[Data extracted from a collection]
Lemma amounts_no_rows base st id d : no_rows st id → book_amounts base (snapshot_of st id d) = [].
Proof.
  intros [No Ni Nf Np]. unfold book_amounts, book_claims. rewrite snapshot_rows, Np. cbn [snapshot_of DeploymentSnapshot.orders DeploymentSnapshot.intents].
  rewrite (filter_none (λ o, bool_decide (Order.deployment_id o = id))), (filter_none (λ i, bool_decide (OrderIntent.deployment_id i = id))).
  - by destruct (Deployment.mode _).
  - intros i Hi. apply bool_decide_eq_false. by apply Ni.
  - intros o Ho. apply bool_decide_eq_false. by apply No.
Qed.

(** Inserting a book without records changes no amount. *)
Lemma inserted_amounts base before st balances w ids t2 st1 st' commit b books book q bar saved :
  adopted before st balances w ids t2 st1 st' commit b books book q bar saved → deployments_wf st →
  deployments_wf st1 ∧ concat (map (λ d : Deployment, book_amounts base (stored_book st1 d)) (dict_values (deployments st1))) =
    concat (map (λ d : Deployment, book_amounts base (stored_book st d)) (dict_values (deployments st))).
Proof.
  intros Had [Hwf Hids]. destruct Had as [_ _ _ _ Hid _ _ _ _ Hins [ds ->] _ _ _ _ _ _ _ _ _ _].
  destruct Hins as [H|(Hnone & H & Hno)]; cbn [deployments set_deployments] in *.
  { subst ds. by split. }
  subst ds. split.
  - rewrite <- dict_set_fresh by done. split; cbn [deployments set_deployments]; [by apply dict_wf_set|]. intros id d Hd.
    destruct (decide (id = AdoptionWrite.deployment_id w)) as [->|Hne]; [rewrite dict_get_set in Hd; by injection Hd as <-|].
    rewrite dict_get_set_ne in Hd by done. by apply Hids.
  - rewrite values_app, map_app, concat_app. cbn [map concat].
    assert (∀ ds, book_amounts base (stored_book (set_deployments st ds) (DeploymentSnapshot.deployment book)) = []) as ->.
    { intros ds. unfold stored_book. rewrite Hid. exact (amounts_no_rows base st _ _ Hno). }
    by rewrite !app_nil_r.
Qed.
(** A sequence of writes inside the grid succeeds; a cell that no write
    touches keeps its content, a cell that is written holds the character
    written there when all writes to it agree. *)
Lemma apply_writes_in_grid (height width : nat) (ws : list (nat * nat * ascii)) :
  forall g, shaped height width g ->
    (forall cell c, In (cell, c) ws -> in_grid height width cell) ->
    exists g', apply_writes ws g = Ret g' /\ shaped height width g' /\
      forall i j,
        (forall c, ~ In ((i, j), c) ws) /\ grid_get g' i j = grid_get g i j \/
        exists c, In ((i, j), c) ws /\
          ((forall c', In ((i, j), c') ws -> c' = c) ->
           grid_get g' i j = Some (Some c)).
Proof.
  induction ws as [|[[i0 j0] c0] r IH]; intros g Sh Hin; simpl.
  - exists g. split; [reflexivity|]. split; [assumption|].
    intros i j. left. split; [intros c []|reflexivity].
  - destruct (Hin (i0, j0) c0 (or_introl eq_refl)) as [Hi Hj]. simpl in Hi, Hj.
    destruct (proj1 (grid_set_spec height width i0 j0 c0 g Sh) (conj Hi Hj))
      as (g1 & E1 & Sh1 & G1).
    rewrite E1. simpl.
    destruct (IH g1 Sh1 (fun cell c H => Hin cell c (or_intror H)))
      as (g' & E' & Sh' & G').
    exists g'. split; [assumption|]. split; [assumption|].
    intros i j. destruct (G' i j) as [[No Eq]|(c & Hc & Ag)].
    + rewrite G1 in Eq.
      destruct ((i0 =? i) && (j0 =? j)) eqn:B.
      * apply andb_true_iff in B. destruct B as [B1 B2].
        apply Nat.eqb_eq in B1, B2. subst i0 j0.
        right. exists c0. split; [now left|]. intros _. exact Eq.
      * left. split; [|exact Eq].
        intros c [E|H]; [|now apply (No c)].
        injection E as -> -> _. rewrite !Nat.eqb_refl in B. discriminate.
    + right. exists c. split; [now right|].
      intros U. apply Ag. intros c' H. apply U. now right.
Qed.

What the exercise asks: Could you copy every record above exactly as it stands?

Final answer:
Lemma amounts_no_rows base st id d : no_rows st id → book_amounts base (snapshot_of st id d) = [].
Proof.
  intros [No Ni Nf Np]. unfold book_amounts, book_claims. rewrite snapshot_rows, Np. cbn [snapshot_of DeploymentSnapshot.orders DeploymentSnapshot.intents].
  rewrite (filter_none (λ o, bool_decide (Order.deployment_id o = id))), (filter_none (λ i, bool_decide (OrderIntent.deployment_id i = id))).
  - by destruct (Deployment.mode _).
  - intros i Hi. apply bool_decide_eq_false. by apply Ni.
  - intros o Ho. apply bool_decide_eq_false. by apply No.
Qed.

(** Inserting a book without records changes no amount. *)
Lemma inserted_amounts base before st balances w ids t2 st1 st' commit b books book q bar saved :
  adopted before st balances w ids t2 st1 st' commit b books book q bar saved → deployments_wf st →
  deployments_wf st1 ∧ concat (map (λ d : Deployment, book_amounts base (stored_book st1 d)) (dict_values (deployments st1))) =
    concat (map (λ d : Deployment, book_amounts base (stored_book st d)) (dict_values (deployments st))).
Proof.
  intros Had [Hwf Hids]. destruct Had as [_ _ _ _ Hid _ _ _ _ Hins [ds ->] _ _ _ _ _ _ _ _ _ _].
  destruct Hins as [H|(Hnone & H & Hno)]; cbn [deployments set_deployments] in *.
  { subst ds. by split. }
  subst ds. split.
  - rewrite <- dict_set_fresh by done. split; cbn [deployments set_deployments]; [by apply dict_wf_set|]. intros id d Hd.
    destruct (decide (id = AdoptionWrite.deployment_id w)) as [->|Hne]; [rewrite dict_get_set in Hd; by injection Hd as <-|].
    rewrite dict_get_set_ne in Hd by done. by apply Hids.
  - rewrite values_app, map_app, concat_app. cbn [map concat].
    assert (∀ ds, book_amounts base (stored_book (set_deployments st ds) (DeploymentSnapshot.deployment book)) = []) as ->.
    { intros ds. unfold stored_book. rewrite Hid. exact (amounts_no_rows base st _ _ Hno). }
    by rewrite !app_nil_r.
Qed.
(** A sequence of writes inside the grid succeeds; a cell that no write
    touches keeps its content, a cell that is written holds the character
    written there when all writes to it agree. *)
Lemma apply_writes_in_grid (height width : nat) (ws : list (nat * nat * ascii)) :
  forall g, shaped height width g ->
    (forall cell c, In (cell, c) ws -> in_grid height width cell) ->
    exists g', apply_writes ws g = Ret g' /\ shaped height width g' /\
      forall i j,
        (forall c, ~ In ((i, j), c) ws) /\ grid_get g' i j = grid_get g i j \/
        exists c, In ((i, j), c) ws /\
          ((forall c', In ((i, j), c') ws -> c' = c) ->
           grid_get g' i j = Some (Some c)).
Proof.
  induction ws as [|[[i0 j0] c0] r IH]; intros g Sh Hin; simpl.
  - exists g. split; [reflexivity|]. split; [assumption|].
    intros i j. left. split; [intros c []|reflexivity].
  - destruct (Hin (i0, j0) c0 (or_introl eq_refl)) as [Hi Hj]. simpl in Hi, Hj.
    destruct (proj1 (grid_set_spec height width i0 j0 c0 g Sh) (conj Hi Hj))
      as (g1 & E1 & Sh1 & G1).
    rewrite E1. simpl.
    destruct (IH g1 Sh1 (fun cell c H => Hin cell c (or_intror H)))
      as (g' & E' & Sh' & G').
    exists g'. split; [assumption|]. split; [assumption|].
    intros i j. destruct (G' i j) as [[No Eq]|(c & Hc & Ag)].
    + rewrite G1 in Eq.
      destruct ((i0 =? i) && (j0 =? j)) eqn:B.
      * apply andb_true_iff in B. destruct B as [B1 B2].
        apply Nat.eqb_eq in B1, B2. subst i0 j0.
        right. exists c0. split; [now left|]. intros _. exact Eq.
      * left. split; [|exact Eq].
        intros c [E|H]; [|now apply (No c)].
        injection E as -> -> _. rewrite !Nat.eqb_refl in B. discriminate.
    + right. exists c. split; [now right|].
      intros U. apply Ag. intros c' H. apply U. now right.
Qed.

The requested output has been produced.